Amar Flood, Krishnan Raghavachari, and Sudhakar Pamidighantam of IU Bloomington will receive financial support from the National Science Foundation’s Designing Materials to transform and Engineer the Future program, or DMREF, to progress research on SMILES.

SMILES, also called small-molecule and ionic isolation lattices, are an inventive new material created at IU with the potential to progress technologies like solid-state lasers, solar panels, 3D displays, and medical imaging devices.

SMILES have an unparalleled brightness that does not dim or alter the color at the time of the production process. It is a general issue in the manufacture of brightly colored solids.

SMILES are a foundational material—a totally new material. There’s never been anything quite like them, so this grant will help us understand more about their properties, as well as how they might be used to improve existing technologies or advance new ones.

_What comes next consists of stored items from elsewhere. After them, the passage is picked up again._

(** * FreeboxOS-Ultra-Dashboard: telemetry normaliser, reboot scheduler and
      client reducer

    A shallow embedding of
    - [server/services/apiNormalizer.ts]  ([normalizeSystemInfo] and its
      display-name helpers),
    - [server/services/scheduler.ts]      ([RebootSchedulerService]),
    - [src/hooks/useConnectionWebSocket.ts] (the [onmessage] reducer) and
      [src/stores/systemStore.ts]         ([fetchSystemInfo]),
    followed by the properties of the specification, each proved or refuted
    on these definitions.

    Conventions of the embedding.
    - A JavaScript object used as a record of fields is a [gmap string jsval];
      reading a property that is not there gives [VUndefined].
    - A JavaScript number is an integer of [Z] (the telemetry readings are
      integral); [Math.round (s / n)] is rounding half up of the exact
      quotient.  The rounded mean is also given on rationals
      ([round_mean_Q]), for what it does to readings that are not integers.
    - A JavaScript string is a [string] of the bytes of its UTF-8 encoding.
    - An array is an array of [{id, name, value}] records, the only arrays
      the code looks into; a nested object that the code only copies is
      kept as its JSON text ([VObj]). *)

From Stdlib Require Import ZArith Ascii String List Lia Bool DecimalString DecimalPos.
From Stdlib Require Import QArith Qround.
From stdpp Require Import base option list gmap strings.

Set Warnings "-register-all".
Close Scope Q_scope.

(* ===================================================================== *)
(** ** JavaScript values and strings *)
(* ===================================================================== *)

Module JS.

(** A [{id, name, value}] record: the element type of the [sensors] and
    [fans] arrays ([NormalizedSensor] in the source).  The name may be
    missing in a raw record. *)
Record SensorRec (V : Type) : Type := MkSensor {
  id : string;
  name : option string;
  value : V
}.
Arguments MkSensor {V} _ _ _.
Arguments id {V} _.
Arguments name {V} _.
Arguments value {V} _.

Inductive jsval : Type :=
| VUndefined
| VNull
| VBool (b : bool)
| VNum (n : Z)
| VStr (s : string)
| VArr (items : list (SensorRec jsval))
| VObj (json : string).

Abbreviation Sensor := (SensorRec jsval).

(** [x != null]: neither [null] nor [undefined]. *)
Definition not_nullish (v : jsval) : bool :=
  match v with
  | VUndefined | VNull => false
  | _ => true
  end.

(** [o.k] *)
Definition get (o : gmap string jsval) (k : string) : jsval :=
  default VUndefined (o !! k).

(** [Array.isArray(v)] ([v && ...] adds nothing: an array is truthy). *)
Definition as_array (v : jsval) : option (list Sensor) :=
  match v with
  | VArr l => Some l
  | _ => None
  end.

(** [Math.round(s / n)] for an integer [s] and a positive count [n]:
    [floor (s / n + 1/2)]. *)
Definition round_div (s : Z) (n : Z) : Z := ((2 * s + n) / (2 * n))%Z.

(** The numbers among a list of values, when all of them are numbers. *)
Fixpoint all_numbers (l : list jsval) : option (list Z) :=
  match l with
  | [] => Some []
  | VNum n :: r => option_map (cons n) (all_numbers r)
  | _ :: r => None
  end.

Definition sumZ (l : list Z) : Z := fold_left Z.add l 0%Z.

(** [Math.round(x)] of a rational: [floor (x + 1/2)]. *)
Definition round_Q (x : Q) : Z := Qfloor (x + (1 # 2))%Q.

Definition sumQ (l : list Q) : Q := fold_left Qplus l 0%Q.

(** [Math.round(l.reduce((a, b) => a + b, 0) / l.length)] of rationals. *)
Definition round_mean_Q (l : list Q) : Z :=
  round_Q (sumQ l / inject_Z (Z.of_nat (length l)))%Q.

(** *** Strings *)

Definition code (c : ascii) : nat := nat_of_ascii c.

Definition in_range (lo hi : nat) (c : ascii) : bool :=
  (Nat.leb lo (code c)) && (Nat.leb (code c) hi).

Definition is_lower (c : ascii) : bool := in_range 97 122 c.
Definition is_upper (c : ascii) : bool := in_range 65 90 c.
Definition is_digit (c : ascii) : bool := in_range 48 57 c.

(** [\w] of a regular expression without the [u] flag: [A-Za-z0-9_]. *)
Definition is_word (c : ascii) : bool :=
  is_lower c || is_upper c || is_digit c || Nat.eqb (code c) 95.

(** [toUpperCase] on one character matched by [\w]. *)
Definition upper (c : ascii) : ascii :=
  if is_lower c then ascii_of_nat (code c - 32) else c.

(** White space of one byte: TAB, LF, VT, FF, CR, SPACE. *)
Definition ws1 (c : ascii) : bool :=
  in_range 9 13 c || Nat.eqb (code c) 32.

(** White space of two bytes: U+00A0. *)
Definition ws2 (c1 c2 : ascii) : bool :=
  Nat.eqb (code c1) 194 && Nat.eqb (code c2) 160.

(** White space of three bytes: U+1680, U+2000..U+200A, U+2028, U+2029,
    U+202F, U+205F, U+3000, U+FEFF. *)
Definition ws3 (c1 c2 c3 : ascii) : bool :=
  let a := code c1 in let b := code c2 in let c := code c3 in
  (Nat.eqb a 225 && Nat.eqb b 154 && Nat.eqb c 128)
  || (Nat.eqb a 226 && Nat.eqb b 128
      && (in_range 128 138 c3 || Nat.eqb c 168 || Nat.eqb c 169 || Nat.eqb c 175))
  || (Nat.eqb a 226 && Nat.eqb b 129 && Nat.eqb c 159)
  || (Nat.eqb a 227 && Nat.eqb b 128 && Nat.eqb c 128)
  || (Nat.eqb a 239 && Nat.eqb b 187 && Nat.eqb c 191).

(** Drop every leading white-space character ([\s*] at the start). *)
Fixpoint skip_ws (s : string) : string :=
  match s with
  | EmptyString => s
  | String c1 r1 =>
    if ws1 c1 then skip_ws r1 else
    match r1 with
    | EmptyString => s
    | String c2 r2 =>
      if ws2 c1 c2 then skip_ws r2 else
      match r2 with
      | EmptyString => s
      | String c3 r3 => if ws3 c1 c2 c3 then skip_ws r3 else s
      end
    end
  end.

Amar Flood, Indiana University

The study performed under the award will integrate computational chemistry, experimental chemistry, and data science research headed by Flood, Raghavachari, and Pamidighantam, respectively.

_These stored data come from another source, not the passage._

Lemma compute_iou_sym_aux (a b : Box) : compute_iou a b = compute_iou b a.
Proof.
  destruct a as [[[ax1 ay1] ax2] ay2], b as [[[bx1 by1] bx2] by2].
  unfold compute_iou.
  rewrite (intersect_area_sym (bx1, by1, bx2, by2) (ax1, ay1, ax2, ay2)).
  set (inter := _intersect_area_xyxy (ax1, ay1, ax2, ay2) (bx1, by1, bx2, by2)).
  replace (Z.max 0 (bx2 - bx1) * Z.max 0 (by2 - by1) +
           Z.max 0 (ax2 - ax1) * Z.max 0 (ay2 - ay1) - inter)%Z
    with (Z.max 0 (ax2 - ax1) * Z.max 0 (ay2 - ay1) +
          Z.max 0 (bx2 - bx1) * Z.max 0 (by2 - by1) - inter)%Z by ring.
  reflexivity.
Qed.

(** X2. The order of the two boxes does not matter. *)
Theorem compute_iou_symmetric :
  forall a b : Box, compute_iou a b = compute_iou b a.
Proof.
  intros a b. apply compute_iou_sym_aux.
Qed.

Lemma compute_iou_cases (ax1 ay1 ax2 ay2 bx1 by1 bx2 by2 : Z) :
  let inter := _intersect_area_xyxy (ax1, ay1, ax2, ay2) (bx1, by1, bx2, by2) in
  let overlap :=
    (Z.max ax1 bx1 < Z.min ax2 bx2 /\ Z.max ay1 by1 < Z.min ay2 by2)%Z in
  ((0 < inter)%Z <-> overlap) /\
  (overlap ->
   compute_iou (ax1, ay1, ax2, ay2) (bx1, by1, bx2, by2) =
   IZR inter /
   IZR ((ax2 - ax1) * (ay2 - ay1) + (bx2 - bx1) * (by2 - by1) - inter) /\
   0 < compute_iou (ax1, ay1, ax2, ay2) (bx1, by1, bx2, by2)) /\
  (~ overlap -> compute_iou (ax1, ay1, ax2, ay2) (bx1, by1, bx2, by2) = 0).
Proof.
  intros inter overlap.
  pose proof (intersect_area_bounds ax1 ay1 ax2 ay2 bx1 by1 bx2 by2) as [H0 Ha].
  pose proof (intersect_area_bounds bx1 by1 bx2 by2 ax1 ay1 ax2 ay2) as [_ Hb].
  rewrite (intersect_area_sym (bx1, by1, bx2, by2)) in Hb.
  fold inter in H0, Ha, Hb.
  assert (Hpos : (0 < inter)%Z <-> overlap).
  { unfold inter, overlap, _intersect_area_xyxy. split.
    - intros Hlt. split.
      + destruct (Z_lt_le_dec (Z.max ax1 bx1) (Z.min ax2 bx2)) as [Hx | Hx]; [exact Hx |].
        rewrite (Z.max_l 0 (Z.min ax2 bx2 - Z.max ax1 bx1)) in Hlt by lia. lia.
      + destruct (Z_lt_le_dec (Z.max ay1 by1) (Z.min ay2 by2)) as [Hy | Hy]; [exact Hy |].
        rewrite (Z.max_l 0 (Z.min ay2 by2 - Z.max ay1 by1)) in Hlt by lia. lia.
    - intros [Hx Hy]. apply Z.mul_pos_pos; lia. }
  split; [exact Hpos |]. split.
  - intros Hov. pose proof Hov as [Hx Hy]. apply Hpos in Hov.
    unfold compute_iou. fold inter.
    assert (Hi : (inter <=? 0)%Z = false) by (apply Z.leb_gt; exact Hov).
    rewrite Hi.
    rewrite (Z.max_r 0 (ax2 - ax1)), (Z.max_r 0 (ay2 - ay1)),
      (Z.max_r 0 (bx2 - bx1)), (Z.max_r 0 (by2 - by1)) in * by lia.
    assert (Hu : ((ax2 - ax1) * (ay2 - ay1) + (bx2 - bx1) * (by2 - by1) - inter <=? 0)%Z
                 = false) by (apply Z.leb_gt; lia).
    rewrite Hu. split; [reflexivity |].
    apply Rdiv_lt_0_compat; apply IZR_lt; lia.
  - intros Hn. unfold compute_iou. fold inter.
    assert (Hi : (inter <=? 0)%Z = true).
    { apply Z.leb_le. destruct (Z_lt_le_dec 0 inter) as [Hlt | Hle]; [| exact Hle].
      exfalso. apply Hn, Hpos, Hlt. }
    rewrite Hi. reflexivity.
Qed.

Moreover, the findings will instantly benefit the Hoosier industry via Halophore, a downtown Indianapolis-based company that was established in 2020 to examine the commercial applications of SMILES technology. Halophore consists of active collaborations with collaborators in academia and industry.

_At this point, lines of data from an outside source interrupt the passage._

(** Rounding stays inside an interval of integers [0 .. N] when the unit
    in the last place divides 1. *)
Lemma round_f64_range (x : Q) (N j : Z) :
  (0 <= x)%Q -> (x <= inject_Z N)%Q -> (x < inject_Z (2 ^ j))%Q -> 1 <= j <= 53 ->
  (0 <= Py.round_f64 x /\ Py.round_f64 x <= inject_Z N)%Q.
Proof.
  intros Hx HN Hj Hj1. unfold Py.round_f64.
  destruct x as [[| p | p] q]; [cbn [Qnum]; lra | | done].
  assert (0 < Z.pos p # q)%Q as Hpos by done.
  pose proof (ilog2_lt _ j Hpos Hj (proj1 Hj1)) as Hlog.
  cbn [Qnum]. cbv zeta.
  set (x := Z.pos p # q) in *.
  set (e := Z.max (Py.ilog2 x - 52) (-1074)).
  assert (e <= 0) as He by lia.
  pose proof (pow2_pos e) as HP. pose proof (pow2_inv e) as Hinv.
  rewrite (pow2_inject (- e)) in Hinv by lia.
  assert (x / Py.pow2 e == x * inject_Z (2 ^ (- e)))%Q as Ht.
  { rewrite <- (Qmult_1_r (x / Py.pow2 e)), <- Hinv. field. lra. }
  assert (0 <= inject_Z (2 ^ (- e)))%Q as Hpow.
  { change (inject_Z 0 <= inject_Z (2 ^ (- e)))%Q.
    rewrite <- Zle_Qle. apply Z.pow_nonneg. lia. }
  split.
  - apply Qmult_le_0_compat; [| lra].
    change (inject_Z 0 <= inject_Z (Py.round_half_even (x / Py.pow2 e)))%Q.
    rewrite <- Zle_Qle. apply round_half_even_ge.
    rewrite Ht. by apply Qmult_le_0_compat.
  - assert (Py.round_half_even (x / Py.pow2 e) <= N * 2 ^ (- e)) as Hm.
    { apply round_half_even_le. rewrite Ht, inject_Z_mult.
      by apply Qmult_le_compat_r. }
    rewrite Zle_Qle, inject_Z_mult in Hm.
    apply (Qmult_le_compat_r _ _ (Py.pow2 e)) in Hm; [| lra].
    rewrite <- Qmult_assoc, Hinv, Qmult_1_r in Hm. exact Hm.
Qed.

(** The same for a number that may be zero. *)
Lemma round_f64_near0 (x : Q) (j : Z) :
  (0 <= x)%Q -> (x < inject_Z (2 ^ j))%Q -> 1 <= j ->
  (x - Py.pow2 (j - 54) <= Py.round_f64 x
   /\ Py.round_f64 x <= x + Py.pow2 (j - 54))%Q.
Proof.
  intros Hx Hj Hj1. destruct (Qlt_le_dec 0 x) as [Hpos | Hzero].
  - by apply round_f64_near.
  - pose proof (pow2_pos (j - 54)) as HB.
    destruct x as [[| p | p] q]; [| done | done].
    unfold Py.round_f64. cbn [Qnum]. split; lra.
Qed.

(** [ilog2] is the exponent of the leading bit. *)
Lemma ilog2_spec (x : Q) :
  (0 < x)%Q ->
  (Py.pow2 (Py.ilog2 x) <= x /\ x < Py.pow2 (Py.ilog2 x + 1))%Q.
Proof.
  destruct x as [p q]. intros Hx.
  assert (0 < p) as Hp.
  { unfold Qlt in Hx. cbn [Qnum Qden] in Hx. lia. }
  unfold Py.ilog2. cbn [Qnum Qden].
  destruct (Z.leb_spec (Z.pos q) p) as [Hqp | Hqp].
  - set (a := p / Z.pos q).
    assert (0 < a) as Ha by (apply Z.div_str_pos; lia).
    pose proof (Z.log2_spec a Ha) as [Hlo Hhi].
    pose proof (Z.log2_nonneg a) as Hl.
    pose proof (Z.mul_div_le p (Z.pos q) eq_refl) as Hdiv.
    pose proof (Z.mul_succ_div_gt p (Z.pos q) eq_refl) as Hdiv'.
    fold a in Hdiv, Hdiv'.
    rewrite !pow2_inject by lia. unfold Qle, Qlt. cbn [Qnum Qden inject_Z].
    replace (Z.log2 a + 1) with (Z.succ (Z.log2 a)) by lia. split; nia.
  - set (c := (Z.pos q + p - 1) / p).
    assert (1 < c) as Hc.
    { assert (2 <= c) by (apply Z.div_le_lower_bound; lia). lia. }
    pose proof (Z.log2_up_spec c Hc) as [Hlo Hhi].
    pose proof (Z.log2_up_pos c Hc) as Hu.
    pose proof (Z.mul_div_le (Z.pos q + p - 1) p Hp) as Hdiv.
    pose proof (Z.mul_succ_div_gt (Z.pos q + p - 1) p Hp) as Hdiv'.
    fold c in Hdiv, Hdiv'.
    set (u := Z.log2_up c) in *.
    pose proof (pow2_inv u) as Hinv. pose proof (pow2_pos (- u)) as HS.
    assert (Py.pow2 (- u + 1) == 2 * Py.pow2 (- u))%Q as -> by apply pow2_succ.
    rewrite (pow2_inject u) in Hinv by lia.
    assert (0 < 2 ^ Z.pred u) as Hpow by (apply Z.pow_pos_nonneg; lia).
    assert (2 ^ u = 2 * 2 ^ Z.pred u) as Hpu.
    { replace u with (Z.succ (Z.pred u)) at 1 by lia.
      rewrite Z.pow_succ_r; lia. }
    assert (1 <= (p # q) * inject_Z (2 ^ u))%Q as H1.
    { unfold Qle. cbn. nia. }
    assert ((p # q) * inject_Z (2 ^ u) < 2)%Q as H2.
    { unfold Qlt. cbn. nia. }
    set (x := p # q) in *. set (T := inject_Z (2 ^ u)) in *.
    set (S := Py.pow2 (- u)) in *. clearbody x T S.
    assert (0 <= (x * T - 1) * S)%Q by (apply Qmult_le_0_compat; lra).
    assert (0 < (2 - x * T) * S)%Q by (apply Qmult_lt_0_compat; lra).
    split; nra.
Qed.

(** The result of rounding has at most 53 significant bits, and exactly
    53 above the subnormal range. *)
Lemma round_f64_mantissa (x : Q) :
  (0 < x)%Q ->
  let e := Z.max (Py.ilog2 x - 52) (-1074) in
  exists m : Z,
    Py.round_f64 x = (inject_Z m * Py.pow2 e)%Q
    /\ 0 <= m <= 2 ^ 53
    /\ (-1074 < e -> 2 ^ 52 <= m).
Proof.
  intros Hx e. pose proof (ilog2_spec x Hx) as [Hlo Hhi].
  exists (Py.round_half_even (x / Py.pow2 e)).
  pose proof (pow2_pos e) as HP.
  assert (forall a : Z, 0 <= a ->
            (Py.pow2 (e + a) == Py.pow2 e * inject_Z (2 ^ a))%Q) as Hadd.
  { intros a Ha. unfold Py.pow2. rewrite Qpower_plus by done.
    by rewrite <- (Zpower_Qpower 2 a). }
  split; [| split; [split |]].
  - unfold Py.round_f64. by destruct x as [[| p | p] q].
  - apply (round_half_even_ge _ 0). apply Qle_shift_div_l; [done |].
    change (inject_Z 0) with 0%Q. rewrite Qmult_0_l. lra.
  - apply round_half_even_le. apply Qle_shift_div_r; [done |].
    rewrite Qmult_comm, <- Hadd by lia.
    apply Qlt_le_weak, (Qlt_le_trans _ _ _ Hhi), pow2_le. lia.
  - intros He. apply round_half_even_ge. apply Qle_shift_div_l; [done |].
    rewrite Qmult_comm, <- Hadd by lia.
    apply (Qle_trans _ (Py.pow2 (Py.ilog2 x))); [apply pow2_le; lia | done].
Qed.

(** No integer is nearer to [t] than [round_half_even t]. *)
Lemma round_half_even_nearest (t : Q) (k : Z) :
  (Qabs (inject_Z (Py.round_half_even t) - t) <= Qabs (inject_Z k - t))%Q.
Proof.
  destruct (round_half_even_near t) as [Hlo Hhi].
  set (m := Py.round_half_even t) in *.
  destruct (Z.eq_dec k m) as [-> | Hne]; [apply Qle_refl |].
  apply Qabs_Qle_condition.
  destruct (Z_lt_le_dec k m) as [Hlt | Hge].
  - assert (inject_Z k + 1 <= inject_Z m)%Q as Hstep.
    { change 1%Q with (inject_Z 1). rewrite <- inject_Z_plus, <- Zle_Qle. lia. }
    assert (inject_Z k - t <= 0)%Q as Hneg by lra.
    rewrite (Qabs_neg _ Hneg). split; lra.
  - assert (inject_Z m + 1 <= inject_Z k)%Q as Hstep.
    { change 1%Q with (inject_Z 1). rewrite <- inject_Z_plus, <- Zle_Qle. lia. }
    assert (0 <= inject_Z k - t)%Q as Hpos by lra.
    rewrite (Qabs_pos _ Hpos). split; lra.
Qed.

Lemma pow2_add (e a : Z) :
  0 <= a -> (Py.pow2 (e + a) == Py.pow2 e * inject_Z (2 ^ a))%Q.
Proof.
  intros Ha. unfold Py.pow2. rewrite Qpower_plus by done.
  by rewrite <- (Zpower_Qpower 2 a).
Qed.

(** Below the overflow range the result of rounding is a binary64
    number. *)
Lemma round_f64_is_f64 (x : Q) :
  (0 < x)%Q -> (x < Py.pow2 1023)%Q -> is_f64 (Py.round_f64 x).
Proof.
  intros Hx Hmax. destruct (round_f64_mantissa x Hx) as (m & -> & [Hm0 Hm] & _).
  pose proof (ilog2_spec x Hx) as [Hlo _].
  assert (Py.ilog2 x < 1023) as Hl.
  { destruct (Z_lt_le_dec (Py.ilog2 x) 1023) as [? | Hge]; [done |].
    pose proof (pow2_le _ _ Hge). lra. }
  set (e := Z.max (Py.ilog2 x - 52) (-1074)).
  destruct (Z.eq_dec m (2 ^ 53)) as [-> | Hne].
  - exists (2 ^ 52), (e + 1). split; [lia |]. split; [done |].
    rewrite pow2_succ. change (inject_Z (2 ^ 53)) with (2 * inject_Z (2 ^ 52))%Q. ring.
  - exists m, e. split; [lia |]. split; [lia | reflexivity].
Qed.

(** No binary64 number is nearer to [x] than [round_f64 x]. *)
Lemma round_f64_nearest (x z : Q) :
  (0 < x)%Q -> is_f64 z ->
  (Qabs (Py.round_f64 x - x) <= Qabs (z - x))%Q.
Proof.
  intros Hx (m' & e' & [He' _] & Hm' & Hz).
  pose proof (ilog2_spec x Hx) as [Hlo Hhi].
  assert (Py.round_f64 x
          = (inject_Z (Py.round_half_even
                         (x / Py.pow2 (Z.max (Py.ilog2 x - 52) (-1074))))
             * Py.pow2 (Z.max (Py.ilog2 x - 52) (-1074)))%Q) as ->.
  { unfold Py.round_f64. by destruct x as [[| p | p] q]. }
  set (e := Z.max (Py.ilog2 x - 52) (-1074)) in *.
  pose proof (pow2_pos e) as HP.
  assert (x / Py.pow2 e * Py.pow2 e == x)%Q as Ht by (field; lra).
  set (t := (x / Py.pow2 e)%Q) in *.
  assert (forall k : Z,
            Qabs (inject_Z (Py.round_half_even t) * Py.pow2 e - x)
            <= Qabs (inject_Z k * Py.pow2 e - x))%Q as Hgrid.
  { intros k. pose proof (round_half_even_nearest t k) as Hnear.
    assert (forall a : Q, Qabs (a * Py.pow2 e - x)
                          == Qabs (a - t) * Py.pow2 e)%Q as Habs.
    { intros a. rewrite <- (Qabs_pos (Py.pow2 e)) at 2 by lra.
      rewrite <- Qabs_Qmult. apply Qabs_wd. rewrite <- Ht. ring. }
    rewrite !Habs. apply Qmult_le_compat_r; [exact Hnear | lra]. }
  destruct (Z_le_gt_dec e e') as [Hle | Hgt].
  - rewrite Hz. replace e' with (e + (e' - e)) by lia.
    rewrite pow2_add by lia.
    assert (inject_Z m' * (Py.pow2 e * inject_Z (2 ^ (e' - e)))
            == inject_Z (m' * 2 ^ (e' - e)) * Py.pow2 e)%Q as ->.
    { rewrite inject_Z_mult. ring. }
    apply Hgrid.
  - assert (e = Py.ilog2 x - 52) as Hnormal by lia.
    assert (Py.pow2 (Py.ilog2 x) == inject_Z (2 ^ 52) * Py.pow2 e)%Q as Hl.
    { replace (Py.ilog2 x) with (e + 52) at 1 by lia.
      rewrite pow2_add by lia. ring. }
    assert (z < Py.pow2 (Py.ilog2 x))%Q as Hbelow.
    { rewrite Hz.
      apply (Qle_lt_trans _ (inject_Z (Z.abs m') * Py.pow2 e')).
      - apply Qmult_le_compat_r; [| pose proof (pow2_pos e'); lra].
        rewrite <- Zle_Qle. lia.
      - replace (Py.ilog2 x) with ((e - 1) + 53) by lia.
        rewrite pow2_add by lia.
        pose proof (pow2_le e' (e - 1) ltac:(lia)) as Hee.
        pose proof (pow2_pos e') as HP'.
        assert (inject_Z (Z.abs m') + 1 <= inject_Z (2 ^ 53))%Q as Hm1.
        { change 1%Q with (inject_Z 1). rewrite <- inject_Z_plus, <- Zle_Qle. lia. }
        assert (0 <= inject_Z (Z.abs m'))%Q as Hm0.
        { change 0%Q with (inject_Z 0). rewrite <- Zle_Qle. lia. }
        set (A := inject_Z (Z.abs m')) in *. set (B := inject_Z (2 ^ 53)) in *.
        set (P' := Py.pow2 e') in *. set (P1 := Py.pow2 (e - 1)) in *.
        clearbody A B P' P1.
        assert (0 <= A * (P1 - P'))%Q by (apply Qmult_le_0_compat; lra).
        assert (0 < (B - A) * P1)%Q by (apply Qmult_lt_0_compat; lra).
        nra. }
    apply (Qle_trans _ _ _ (Hgrid (2 ^ 52))).
    rewrite <- Hl.
    assert (Py.pow2 (Py.ilog2 x) - x <= 0)%Q as Hneg by lra.
    rewrite (Qabs_neg _ Hneg).
    assert (z - x <= 0)%Q as Hneg' by lra.
    rewrite (Qabs_neg _ Hneg'). lra.
Qed.

(** Rounding a number that is not negative, below the overflow range,
    is correct rounding. *)
Lemma round_f64_correct (x : Q) :
  (0 <= x)%Q -> (x < Py.pow2 1023)%Q -> nearest_f64 x (Py.round_f64 x).
Proof.
  intros Hx Hmax. destruct (Qlt_le_dec 0 x) as [Hpos | Hzero].
  - split; [by apply round_f64_is_f64 |]. intros z Hz. by apply round_f64_nearest.
  - assert (Py.round_f64 x = 0%Q) as ->.
    { unfold Py.round_f64. destruct x as [[| p | p] q]; done. }
    split.
    + exists 0, 0. split; [lia |]. split; [done | reflexivity].
    + intros z _. assert (0 - x == 0)%Q as -> by lra. apply Qabs_nonneg.
Qed.

(** Halfway between two integers the even one is taken. *)
Lemma round_half_even_tie (t : Q) :
  (t - inject_Z (Qfloor t) == 1 # 2)%Q -> Z.even (Py.round_half_even t) = true.
Proof.
  intros Hhalf. unfold Py.round_half_even.
  assert (Qle_bool (t - inject_Z (Qfloor t)) (1 # 2) = true) as ->.
  { apply Qle_bool_iff. lra. }
  assert (Qeq_bool (t - inject_Z (Qfloor t)) (1 # 2) = true) as ->.
  { by apply Qeq_bool_iff. }
  destruct (Z.even (Qfloor t)) eqn:Heven; [done |].
  rewrite Z.even_add, Heven. reflexivity.
Qed.

(** The binary64 score lies in [0, 100] and differs from [k / n * 100]
    by less than [2 ** -45]. *)
Lemma score_float_near (k n : Z) :
  0 <= k <= n -> 0 < n ->
  let sc := (inject_Z k / inject_Z n * 100)%Q in
  (0 <= score_float k n /\ score_float k n <= 100
   /\ sc - (1 # 2 ^ 45) <= score_float k n
   /\ score_float k n <= sc + (1 # 2 ^ 45))%Q.
Proof.
  intros Hk Hn sc. unfold score_float, Py.fmul, Py.true_div.
  set (x := (inject_Z k / inject_Z n)%Q).
  assert (0 <= x /\ x <= 1)%Q as [Hx0 Hx1].
  { subst x. assert (0 < inject_Z n)%Q as Hn'.
    { change 0%Q with (inject_Z 0). by rewrite <- Zlt_Qlt. }
    split.
    - apply Qle_shift_div_l; [done |]. rewrite Qmult_0_l.
      change 0%Q with (inject_Z 0). rewrite <- Zle_Qle. lia.
    - apply Qle_shift_div_r; [done |]. rewrite Qmult_1_l.
      rewrite <- Zle_Qle. lia. }
  destruct (round_f64_range x 1 1) as [Hy0 Hy1]; [done | done | | lia |].
  { change (inject_Z (2 ^ 1)) with 2%Q. lra. }
  destruct (round_f64_near0 x 1) as [Hylo Hyhi]; [done | | lia |].
  { change (inject_Z (2 ^ 1)) with 2%Q. lra. }
  set (y := Py.round_f64 x) in *. change (inject_Z 1) with 1%Q in Hy1.
  destruct (round_f64_range (y * 100) 100 7) as [Hz0 Hz1]; [lra | | | lia |].
  { change (inject_Z 100) with 100%Q. lra. }
  { change (inject_Z (2 ^ 7)) with 128%Q. lra. }
  destruct (round_f64_near0 (y * 100) 7) as [Hzlo Hzhi]; [lra | | lia |].
  { change (inject_Z (2 ^ 7)) with 128%Q. lra. }
  set (z := Py.round_f64 (y * 100)) in *. change (inject_Z 100) with 100%Q in Hz1.
  assert (Py.pow2 (1 - 54) == 1 # 9007199254740992)%Q as H53 by reflexivity.
  assert (Py.pow2 (7 - 54) == 1 # 140737488355328)%Q as H47 by reflexivity.
  rewrite H53 in Hylo, Hyhi. rewrite H47 in Hzlo, Hzhi.
  subst sc. fold x. change (1 # 2 ^ 45)%Q with (1 # 35184372088832)%Q.
  clearbody x y z. repeat split; lra.
Qed.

SMILES are truly unique-not just in terms of the science but also because these materials are a ‘platform’ technology. Most materials discoveries have narrow commercial potential. In contrast, SMILES possess a remarkable combination of unprecedented features and versatility—and there’s a lot more territory to explore.

Chris Benson, CEO, Halophore

Benson who earned a Ph.D. as a researcher in Flood’s laboratory at IU added, “I think the most exciting part of this grant is that we're going to learn a lot in a very short time. These discoveries will augment the technology, as well as break open new opportunities we hadn't even considered.”

SMILES’ strong brightness is due to “molecular glue” that organizes the dye molecules into tightly packed solids along with a checkerboard lattice. The main ingredient in this “glue” is known as “cyanostars”. It is a unique macrocyclic molecule that was initially synthesized in Flood’s laboratory in 2013.

The scientific and commercial potential of SMILES stems from their potential to convert brightly colored liquid materials into a stable crystalline solid. Solar panels, for instance, capture energy from infrared light making use of specifically colored components that depend on a process known as up conversion. This works well in a liquid state at present.

In the same way, 3D-display technology — a nascent technology that relies on flat-panel screens along with pixels that tend to rotate light up to 360 degrees utilizes dyes that only function well in liquid form. The potential to produce such technologies in the absence of liquid components provides considerable benefits.

Any time you’re using liquid in a system, you're increasing the chances of degradation or mechanical failure, and decreasing energy efficiencies. In terms of the usability, going from a liquid state to a solid state significantly increases a material's durability, longevity and efficiency.

Amar Flood, Indiana University

As per the grant, the aim of IU researchers includes the creation of an open-source database and crystal engineering rules for arranging dyes with various charges, shapes, and other chemical properties. Such measures will progress the development of optical materials that could profit from SMILES.

Flood stated this collaborative and data-driven method of materials design constitutes an enhancement over past techniques of making new or enhanced materials in chemistry. This always used to be reliant upon an expensive and laborious process of trial-and-error.

The use of data science to expedite material design aligns with the DMREF program’s aim of aiding the Materials Genome Initiative for Global Competitiveness. This targets to “deploy advanced materials at least twice as fast as possible today, at a fraction of the cost.”

Flood is the James F. Jackson Professor of Chemistry in the IU Bloomington College of Arts and Sciences’ Department of Chemistry. Raghavachari is an IU Distinguished Professor and Pamidighantam is an adjunct professor in the department.

Pamidighantam is a senior scientist in the IU Cyberinfrastructure Integration Research Center under the Pervasive Technology Institute. Bo Laursen of the University of Copenhagen, a collaborator on the grant, is a co-creator of SMILES.

The creation of Halophore and the patent of SMILES were streamlined by the IU Innovation and Commercialization Office, which helps determine, safeguard, and commercialize technology that has been developed by the scientists of IU.